Following her election as Estonia's next head of state, President Kersti Kaljulaid turned down the Estonian Evangelical Lutheran Church's (EELK) offer to arrange a service of thanks in her honor, breaking with a custom credited to President Lennart Meri, the first President of Estonia following the restoration of Estonian independence in 1991.
"On the day of her election I congratulated Mrs. Kersti Kaljulaid by telephone and also let her know about the service of thanks custom and our readiness to arrange it," Archbishop of the EELK Urmas Viilma told daily Postimees (link in Estonian). "The president-elect promised to consider it."

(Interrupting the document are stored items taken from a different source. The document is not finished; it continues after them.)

(** One step of a path walk: [skip_element] stores the first element of the
    path, cut to 59 bytes, and returns the rest, whose elements are the
    remaining ones; it returns [NULL] exactly when there is none.  An array of
    60 bytes is needed: with the 59 bytes the callers in fs/fs.c pass, an
    element of 59 bytes or more is terminated outside the array. *)
Theorem skip_element_correct path name :
  0 ∈ path -> Forall (fun e => Z.of_nat (length e) < 2 ^ 31) (elements path) ->
  match elements path with
  | [] => skip_element path name = Some (None, name)
  | e :: es =>
      (FNAME_MAX < Z.of_nat (length name) ->
        exists c r, skip_element path name = Some (Some (c :: r), name_of e name) /\
          elements (c :: r) = es /\ 0 ∈ c :: r /\ (c = 0 <-> es = [])) /\
      (Z.of_nat (length name) = FNAME_MAX -> FNAME_MAX <= Z.of_nat (length e) -> skip_element path name = None)
  end.
Proof.
  intros H0 HL. destruct (elements path) as [|e es] eqn:HE; [by apply skip_element_end|]. apply Forall_cons in HL as [HLe _]. split.
  - intros Hname. destruct (skip_element_next path name e es H0 HE HLe Hname) as (c & r & E & _ & H). by exists c, r.
  - intros Hname Hlong. destruct (skip_element_step path name e es H0 HE HLe) as (c & r & _ & _ & _ & _ & ->). cbn zeta.
    assert (Z.of_nat (length (take (Z.to_nat FNAME_MAX) e)) = FNAME_MAX) as Elen by (rewrite length_take; unfold FNAME_MAX in *; lia).
    rewrite set_bytes_eq by lia. cbn [mbind option_bind]. rewrite set_bytes_out; [done|].
    change (Z.to_nat 0) with 0%nat. rewrite take_0. cbn [app length Nat.add]. rewrite length_app, length_drop. lia.
Qed.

A few days later, however, the church received a response from the Office of the President indicating that it had been decided to forgo the religious service. "These are decisions which are made by the president themselves," noted the archbishop. "But surely it is difficult in this office to find the right balance between a person's own wishes and institutional duties."
President Arnold Rüütel participated in a service of thanks at the Tallinn St. Mary's Cathedral (Toomkirik) on the day of his inauguration on Oct. 8, 2001. On Oct. 9, 2006, President Toomas Hendrik Ilves did the same at St. Charles' Church (Kaarli kirik).
Viilma recalled that the custom was established by President Lennart Meri, who wanted the service to take place at St. Mary's, the main cathedral of Estonia.